By Casey. Lady Gaga’s headlines in 2017 were dominant, after revealing her fibromyalgia and chronic pain difficulties. I immediately began to wonder how Lady Gaga’s chronic illness could impact her music, as someone who was diagnosed with fibromyalgia at age 11. Cue Lady Gaga is the cure. There is certainly a lot of ways to perform the lyrics of Lady Gaga now, as with any song, and I won’t analyze all lines.

Nevertheless, I have found a few ways that Lady Gaga’s “The Cure” seems to reflect fibromyalgia’s life reality… and three reasons why Lady Gaga’s “The Cure” might be a valid song for fibromyalgia’s and their friends.

We sometimes need help with small things – and those who take the time to offer it appreciate it.

The track begins with the line: “Your song will be undressed and Lady Gaga sings, ‘ I will take care of your feet, hands, legs, babe, close eyes. I’m going to be singing your favorite track, I’ve been writing this lullaby for you.” This is the track that begins.

How can these words relate to fibromyalgia then? Well, one of the most frustrating facts about chronic pain is how difficult a job can be. I’m extremely happy that my fibromyalgia pain isn’t as bad as it was once thanks to various lifestyle changes. But even small things I do every day, like replying to emails, going to school or cooking my own food, when I’m hit with a fibromyalgia, can feel nearly impossible.
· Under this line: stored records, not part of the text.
(* ===== verification/Wide.v ===== *)
(** * Wide: [std::wstring] in [convert/string.hpp]

    Conversions between UTF-8 [std::string]s and UTF-16 [std::wstring]s.  The
    standard's [std::wstring_convert<std::codecvt_utf8_utf16<wchar_t>>] is
    modelled by decoding the one encoding form and encoding in the other: the
    whole text is converted, or it is ill-formed and [std::range_error] thrown.  A
    [wchar_t] is an integer (32 bits on the platforms with a signed one). *)

From S2P Require Import Prelude Errors Bytes StdMap Xpod NestedMap Convert Utf8.

(** The UTF-16 encoding of a code point. *)
Definition utf16_encode (u : Z) : list Z :=
  if bool_decide (u < 0x10000) then [u]
  else [0xD800 + (u - 0x10000) / 1024; 0xDC00 + (u - 0x10000) mod 1024].

Definition utf8_text (us : list Z) : bytes := concat (map utf8_encode us).
Definition utf16_text (us : list Z) : list Z := concat (map utf16_encode us).

Definition is_unit16 (w : Z) : Prop := 0 <= w <= 0xFFFF.

#[export] Instance is_scalar_dec u : Decision (is_scalar u).
Proof. unfold is_scalar. apply _. Defined.
#[export] Instance is_unit16_dec w : Decision (is_unit16 w).
Proof. unfold is_unit16. apply _. Defined.

(** ** [std::wstring_convert] *)

Definition tail (c : byte) : Z := byte_val c - 0x80.

Fixpoint decode8 (s : bytes) : option (list Z) :=
  match s with
  | [] => Some []
  | c :: s1 =>
      if in_range 0 0x7F c then cons (byte_val c) <$> decode8 s1
      else match s1 with
      | [] => None
      | c1 :: s2 =>
          if negb (is_continuation c1) then None
          else if in_range 0xC2 0xDF c then cons ((byte_val c - 0xC0) * 64 + tail c1) <$> decode8 s2
          else match s2 with
          | [] => None
          | c2 :: s3 =>
              if negb (is_continuation c2) then None
              else if in_range 0xE0 0xEF c then
                let u := (byte_val c - 0xE0) * 4096 + tail c1 * 64 + tail c2 in
                if bool_decide (0x800 <= u /\ is_scalar u) then cons u <$> decode8 s3 else None
              else match s3 with
              | [] => None
              | c3 :: s4 =>
                  let u := (byte_val c - 0xF0) * 262144 + tail c1 * 4096 + tail c2 * 64 + tail c3 in
                  if is_continuation c3 && in_range 0xF0 0xF4 c && bool_decide (0x10000 <= u /\ is_scalar u)
                  then cons u <$> decode8 s4 else None
              end
          end
      end
  end.

Fixpoint decode16 (s : list Z) : option (list Z) :=
  match s with
  | [] => Some []
  | w :: s1 =>
      if bool_decide (0xD800 <= w < 0xDC00) then
        match s1 with
        | w1 :: s2 =>
            if bool_decide (0xDC00 <= w1 < 0xE000)
            then cons (0x10000 + (w - 0xD800) * 1024 + (w1 - 0xDC00)) <$> decode16 s2 else None
        | [] => None
        end
      else if bool_decide (is_unit16 w /\ is_scalar w) then cons w <$> decode16 s1 else None
  end.

(** [from_bytes] and [to_bytes]; [None] is [std::range_error]. *)
Definition from_bytes (s : bytes) : option (list Z) := utf16_text <$> decode8 s.
Definition to_bytes (ws : list Z) : option bytes := utf8_text <$> decode16 ws.

(** ** The conversions *)

(** [from_string<std::wstring>(str)]. *)
Definition from_string_wide (s : bytes) : list Z :=
  match from_bytes s with
  | Some ws => ws
  | None => map byte_val s
  end.

(** The loop of the fallback of [to_string(const std::wstring&)]. *)
Fixpoint wide_bytes (s : list Z) : bytes :=
  match s with
  | [] => []
  | c :: s =>
      (if bool_decide (Z.shiftr c 8 <> 0) then [byte_of (Z.shiftr c 8)] else []) ++
      (if bool_decide (Z.land c 0xff <> 0) then [byte_of (Z.land c 0xff)] else []) ++ wide_bytes s
  end.

(** [to_string(const std::wstring&)]. *)
Definition to_string_wide (s : list Z) : bytes :=
  match to_bytes s with
  | Some bs => bs
  | None => wide_bytes s
  end.

(** ** Decoding inverts encoding *)

Lemma cont_of z : is_continuation (byte_of (0x80 + z mod 64)) = true.
Proof. rewrite is_continuation_range, byte_val_of. apply bool_decide_eq_true. Z.to_euclidean_division_equations; lia. Qed.

Lemma tail_of z : tail (byte_of (0x80 + z mod 64)) = z mod 64.
Proof. unfold tail. rewrite byte_val_of. Z.to_euclidean_division_equations; lia. Qed.

Lemma in_range_byte lo hi z : 0 <= z < 256 -> in_range lo hi (byte_of z) = bool_decide (lo <= z <= hi).
Proof. intros. unfold in_range. by rewrite byte_val_of_small. Qed.

(** Evaluate the tests on a lead byte of known range, and on continuation bytes. *)
Ltac lead_tests L :=
  rewrite !(in_range_byte _ _ L) by lia;
  repeat (first [rewrite (bool_decide_eq_true_2 (_ <= L <= _)) by lia | rewrite (bool_decide_eq_false_2 (_ <= L <= _)) by lia]);
  rewrite ?cont_of, ?tail_of, ?(byte_val_of_small L) by lia; simpl negb; cbv iota.

(** The value assembled from the bytes of a code point is the code point. *)
Ltac assembled := Z.to_euclidean_division_equations; lia.

Lemma decode8_encode u s : is_scalar u -> decode8 (utf8_encode u ++ s) = cons u <$> decode8 s.
Proof.
  unfold utf8_encode. intros Hs. pose proof Hs as Hu. unfold is_scalar in Hu. repeat case_bool_decide.
  - cbn [app decode8]. lead_tests u. done.
  - cbn [app decode8]. set (L := 0xC0 + u / 64). assert (0xC2 <= L <= 0xDF) by (subst L; assembled).
    lead_tests L. do 3 f_equal. subst L. assembled.
  - cbn [app decode8]. set (L := 0xE0 + u / 4096). assert (0xE0 <= L <= 0xEF) by (subst L; assembled).
    lead_tests L. replace ((L - 0xE0) * 4096 + _ + _) with u by (subst L; assembled).
    by rewrite bool_decide_eq_true_2 by (split; [lia|done]).
  - cbn [app decode8]. set (L := 0xF0 + u / 262144). assert (0xF0 <= L <= 0xF4) by (subst L; assembled).
    lead_tests L. replace ((L - 0xF0) * 262144 + _ + _ + _) with u by (subst L; assembled).
    by rewrite bool_decide_eq_true_2 by (split; [lia|done]).
Qed.

Lemma decode8_text us : Forall is_scalar us -> decode8 (utf8_text us) = Some us.
Proof.
  induction 1 as [|u us Hu _ IH]; [done|].
  change (utf8_text (u :: us)) with (utf8_encode u ++ utf8_text us). by rewrite decode8_encode, IH.
Qed.

Lemma decode16_text us : Forall is_scalar us -> decode16 (utf16_text us) = Some us.
Proof.
  induction 1 as [|u us Hu _ IH]; [done|].
  change (utf16_text (u :: us)) with (utf16_encode u ++ utf16_text us). pose proof Hu as Hs. unfold is_scalar in Hs.
  unfold utf16_encode. case_bool_decide; cbn [app decode16].
  - rewrite bool_decide_eq_false_2 by lia. rewrite bool_decide_eq_true_2 by (split; [unfold is_unit16; lia|done]).
    by rewrite IH.
  - rewrite !bool_decide_eq_true_2 by assembled. rewrite IH. simpl. do 2 f_equal. assembled.
Qed.

Lemma tail_range c : is_continuation c = true -> 0 <= tail c < 64.
Proof. rewrite is_continuation_range, bool_decide_eq_true. unfold tail. lia. Qed.

Lemma decode8_scalar s us : decode8 s = Some us -> Forall is_scalar us.
Proof.
  revert us. induction s as [s IH] using (induction_ltof1 _ (@length byte)); unfold ltof in IH.
  assert (Hcons : forall u (d : option (list Z)), (forall us, d = Some us -> Forall is_scalar us) -> is_scalar u ->
            forall us, cons u <$> d = Some us -> Forall is_scalar us).
  { intros u d Hd Hu us (us' & He & ->)%fmap_Some. constructor; [done|]. by apply Hd. }
  assert (Hnil : forall us, Some [] = Some us -> Forall is_scalar us) by (intros us [= <-]; constructor).
  destruct s as [|c s]; intros us Hd; cbn [decode8] in Hd; cbv zeta in Hd; repeat case_match; try done;
    try (by apply Hnil);
    rewrite ?negb_false_iff, ?andb_true_iff, ?bool_decide_eq_true in *; destruct_and?;
    (eapply Hcons; [| |exact Hd]; [intros us' Hd'; eapply IH; [|exact Hd']; simpl; lia|]); try done;
    range_tests; repeat match goal with
    | Hc : is_continuation _ = true |- _ => apply tail_range in Hc
    end; unfold is_scalar; lia.
Qed.

(** A byte from its value, computed back. *)
Lemma byte_of_eq c z : z = byte_val c -> byte_of z = c.
Proof. intros ->. apply byte_of_val. Qed.

(** The other way round: what decodes is the encoding of what it decodes to. *)
Lemma decode8_inv s us : decode8 s = Some us -> utf8_text us = s.
Proof.
  revert us. induction s as [s IH] using (induction_ltof1 _ (@length byte)); unfold ltof in IH.
  assert (Hcons : forall u s' us, cons u <$> decode8 s' = Some us ->
            forall l, s = l ++ s' -> l <> [] -> utf8_encode u = l -> utf8_text us = s).
  { intros u s' us (us' & Hd & ->)%fmap_Some l -> Hl Hu. change (utf8_text (u :: us')) with (utf8_encode u ++ utf8_text us').
    rewrite Hu. f_equal. apply IH; [|done]. rewrite length_app. destruct l; [done|simpl; lia]. }
  destruct s as [|c s]; intros us Hd; cbn [decode8] in Hd; cbv zeta in Hd; [by simplify_eq|].
  repeat case_match; try done; rewrite ?negb_false_iff, ?andb_true_iff, ?bool_decide_eq_true in *; destruct_and?;
    (eapply (Hcons _ _ _ Hd);
     [first [refine (eq_refl : _ = [_] ++ _)|refine (eq_refl : _ = [_; _] ++ _)|refine (eq_refl : _ = [_; _; _] ++ _)
            |refine (eq_refl : _ = [_; _; _; _] ++ _)]|done|]);
    range_tests; repeat match goal with Hc : is_continuation _ = true |- _ => apply tail_range in Hc end; unfold tail in *;
    pose proof (byte_val_range c); unfold utf8_encode, is_scalar in *; repeat case_bool_decide; try lia;
    repeat (apply (f_equal2 cons)); try done; apply byte_of_eq; assembled.
Qed.

Lemma utf16_encode_units u : is_scalar u -> Forall is_unit16 (utf16_encode u).
Proof.
  unfold utf16_encode, is_scalar, is_unit16. intros. case_bool_decide; repeat constructor; assembled.
Qed.

Lemma from_bytes_units s ws : from_bytes s = Some ws -> Forall is_unit16 ws.
Proof.
  intros (us & Hus%decode8_scalar & ->)%fmap_Some.
  induction Hus as [|u us Hu _ IH]; [constructor|]. apply Forall_app. split; [by apply utf16_encode_units|done].
Qed.

(** ** The fallbacks *)

Lemma wide_bytes_app s s' : wide_bytes (s ++ s') = wide_bytes s ++ wide_bytes s'.
Proof. induction s as [|c s IH]; simpl; [done|]. by rewrite IH, !app_assoc. Qed.

Lemma wide_bytes_of_bytes s : wide_bytes (map byte_val s) = filter (fun c => byte_val c <> 0) s.
Proof.
  induction s as [|c s IH]; [done|]. simpl. pose proof (byte_val_range c).
  rewrite (Z.shiftr_div_pow2 _ 8), (Z.land_ones _ 8) by lia. change (2 ^ 8) with 256.
  rewrite (Z.div_small _ 256), (Z.mod_small _ 256) by lia. rewrite bool_decide_eq_false_2 by lia.
  rewrite filter_cons, IH. case_bool_decide; case_decide; try done. cbn [app]. f_equal.
  apply byte_val_inj. by rewrite byte_val_of_small.
Qed.

Lemma wide_bytes_length s : (length (wide_bytes s) <= 2 * length s)%nat.
Proof. induction s as [|c s IH]; simpl; [lia|]. rewrite !length_app. repeat case_bool_decide; simpl; lia. Qed.

Lemma wide_bytes_no_nul s : Forall is_unit16 s -> Forall (fun c => byte_val c <> 0) (wide_bytes s).
Proof.
  induction 1 as [|c s Hc _ IH]; [constructor|]. simpl. unfold is_unit16 in Hc.
  rewrite (Z.shiftr_div_pow2 _ 8), (Z.land_ones _ 8) by lia. change (2 ^ 8) with 256.
  repeat case_bool_decide; simpl; repeat constructor; try done; rewrite byte_val_of; assembled.
Qed.

(** ** Properties *)

(** Bytes, as code points, are their own UTF-16. *)
Lemma latin1_units s : utf16_text (map byte_val s) = map byte_val s.
Proof.
  induction s as [|c s IH]; [done|]. pose proof (byte_val_range c).
  change (utf16_text (map byte_val (c :: s))) with (utf16_encode (byte_val c) ++ utf16_text (map byte_val s)).
  rewrite IH. unfold utf16_encode. by rewrite bool_decide_eq_true_2 by lia.
Qed.

Lemma latin1_scalar s : Forall is_scalar (map byte_val s).
Proof. induction s as [|c s IH]; constructor; [|done]. pose proof (byte_val_range c). unfold is_scalar. lia. Qed.

(** C32. [from_string<std::wstring>] of a text's UTF-8 encoding is its UTF-16
    encoding, and [to_string(const std::wstring&)] of that is the UTF-8 encoding.
    On byte strings: what is well-formed UTF-8 comes back unchanged; anything else
    comes back as the UTF-8 encoding of its bytes read as code points. *)
Theorem wide_text_roundtrip us s :
  Forall is_scalar us ->
  from_string_wide (utf8_text us) = utf16_text us /\
  to_string_wide (utf16_text us) = utf8_text us /\
  to_string_wide (from_string_wide s) =
    match decode8 s with Some _ => s | None => utf8_text (map byte_val s) end.
Proof.
  intros Hus. unfold from_string_wide, to_string_wide, from_bytes, to_bytes.
  rewrite decode8_text, decode16_text by done. split; [done|]. split; [done|].
  destruct (decode8 s) as [vs|] eqn:Hs; simpl.
  - rewrite decode16_text by by eapply decode8_scalar. by apply decode8_inv.
  - by rewrite <- (latin1_units s), decode16_text, latin1_units by apply latin1_scalar.
Qed.

(** U+0041, U+00E4, U+20AC and U+1F600: one to four bytes, one or two units; and
    a byte that is not UTF-8. *)
Lemma wide_text_roundtrip_witness :
  to_string_wide (utf16_text [0x41; 0xE4; 0x20AC; 0x1F600]) = utf8_text [0x41; 0xE4; 0x20AC; 0x1F600] /\
  to_string_wide (from_string_wide [byte_of 0xFF]) = [byte_of 0xC3; byte_of 0xBF].
Proof.
  assert (Hus : Forall is_scalar [0x41; 0xE4; 0x20AC; 0x1F600]) by (apply (bool_decide_unpack _); vm_compute; done).
  destruct (wide_text_roundtrip _ [byte_of 0xFF] Hus) as (_ & Ht & Hf). split; [exact Ht|].
  rewrite Hf. vm_compute. reflexivity.
Defined.

(** C33. Bounds of the wide conversions, ill-formed input included.  Every unit
    [from_string<std::wstring>] returns is a 16-bit one.  Its fallback yields
    one unit below 256 for each byte, and the fallback of [to_string], applied
    to those units, gives the bytes back except for NUL bytes, which it drops.
    (The other way round nothing of the kind holds: [wide_fallback_lossy].)  For
    units of 16 bits, which are all that [from_string] makes though [wchar_t] may
    have 32, the fallback of [to_string] appends at most two bytes for each unit
    and never a NUL byte. *)
Theorem wide_units_bounded s ws :
  Forall is_unit16 (from_string_wide s) /\
  (from_bytes s = None ->
    length (from_string_wide s) = length s /\ Forall (fun w => 0 <= w < 256) (from_string_wide s) /\
    wide_bytes (from_string_wide s) = filter (fun c => byte_val c <> 0) s) /\
  (Forall is_unit16 ws -> to_bytes ws = None ->
    (length (to_string_wide ws) <= 2 * length ws)%nat /\ Forall (fun c => byte_val c <> 0) (to_string_wide ws)).
Proof.
  assert (Hmap : Forall (fun w => 0 <= w < 256) (map byte_val s)).
  { induction s; constructor; [apply byte_val_range|done]. }
  unfold from_string_wide, to_string_wide. split_and!.
  - destruct (from_bytes s) as [us|] eqn:Hs; [by eapply from_bytes_units|].
    eapply Forall_impl; [exact Hmap|]. unfold is_unit16. lia.
  - intros ->. by rewrite length_map, wide_bytes_of_bytes.
  - intros Hws ->. auto using wide_bytes_length, wide_bytes_no_nul.
Qed.

Lemma wide_units_bounded_witness :
  wide_bytes (from_string_wide [byte_of 0xFF; byte_of 0x61; byte_of 0]) = [byte_of 0xFF; byte_of 0x61] /\
  to_string_wide [0xD800; 0x100; 0x41] = [byte_of 0xD8; byte_of 1; byte_of 0x41].
Proof.
  destruct (wide_units_bounded [byte_of 0xFF; byte_of 0x61; byte_of 0] [0xD800; 0x100; 0x41]) as (_ & Hs & _).
  destruct (Hs eq_refl) as (_ & _ & ->). split; vm_compute; reflexivity.
Defined.

(** The fallback of [to_string] is not injective: the units U+0100 and
    U+0001, each after an unpaired surrogate, have the same bytes. *)
Example wide_fallback_lossy :
  to_string_wide [0xD800; 0x0100] = to_string_wide [0xD800; 0x0001].
Proof. reflexivity. Qed.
Not only this, but when that happens in those days it is almost necessary to receive assistance from a dear person or friend to work as closely as I can. Personally, my fibromyalgia is usually the hardest in my shoulders, back and neck… and in bad days, someone’ rubbing’ those areas and’ treating‘ pain is the best gift that I could ever get. I imagine that many other warriors of fibromyalgia hearing the song of Lady Gaga feel the same way in a bad flare up.
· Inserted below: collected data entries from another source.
(* ===== verification/SharedMemory.v ===== *)
(** * SharedMemory: [concurrency/named_recursive_mutex.hpp] and
    [memory/interprocess_shared_memory.hpp]

    The two classes as sequences of POSIX calls.  The calls are an interface:
    its state [W] is the calling process's view of the kernel, a call may fail
    wherever POSIX lets it, and the laws say what happens to the descriptors,
    mappings and mutexes of the process.  A call that blocks is modelled by the
    state in which it returns.  [UB] also stands for [std::terminate] and for a
    failed [assert]. *)

From S2P Require Import Prelude Errors Bytes Heap.

(** ** POSIX *)

(** The flags of [shm_open]: [O_CREAT | O_EXCL], none, [O_CREAT]. *)
Inductive open_mode := create_new | open_existing | create_or_open.
Inductive open_result := Opened (fd : Z) | Exists | Failed.

(** Calls that return a status answer whether they succeeded; [mmap] answers
    [None] for [MAP_FAILED], and [mutexattr_init] for an attribute object that
    could not be initialized. *)
Class Posix (W : Type) := {
  strerror : W -> string;
  shm_open : bytes -> open_mode -> M W open_result;
  shm_unlink : bytes -> M W bool;
  ftruncate : Z -> Z -> M W bool;
  mmap : Z -> Z -> M W (option addr);
  munmap : addr -> Z -> M W bool;
  close : Z -> M W bool;
  mutexattr_init : M W (option Z);
  mutexattr_setpshared : Z -> M W bool;
  mutexattr_settype : Z -> M W bool;
  mutexattr_destroy : Z -> M W bool;
  mutex_init : addr -> Z -> M W bool;
  mutex_destroy : addr -> M W bool;
  mutex_lock : addr -> M W bool;
  mutex_unlock : addr -> M W bool;
}.

(** [sizeof(pthread_mutex_t)] and [NAME_MAX] of Linux. *)
Definition mutex_size : Z := 40.
Definition NAME_MAX : Z := 255.

Section posix.
Context {W : Type} `{Posix W}.

Definition raise_system_error {A} (message : string) : M W A := fun w =>
  raise system_error (decl_text (system_error_class (strerror w)) message) w.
2. Living with a chronic disease – AKA, an untreated disease – is hard for freakin … everyone involved.

I’d probably say something like, if I had to sum up what is meant by Lady Gaga’s “The cure,” it’s like, “that someone sings to a loved one who (literally, metaphorically or both) and tries to ease his pain.”

Fibromyalgia is one of the most challenging things because, as a chronic condition, you have no’ cure,’ medications or supplementation for fibromyalgia can help people to experience less chronic pain or fatigue, and lifestyle changes (such as finding the best nutritional diet and exercise plans for you). Just like Lady Gaga sings, however, researchers are “not yet able to find a cure” for fibromyalgia.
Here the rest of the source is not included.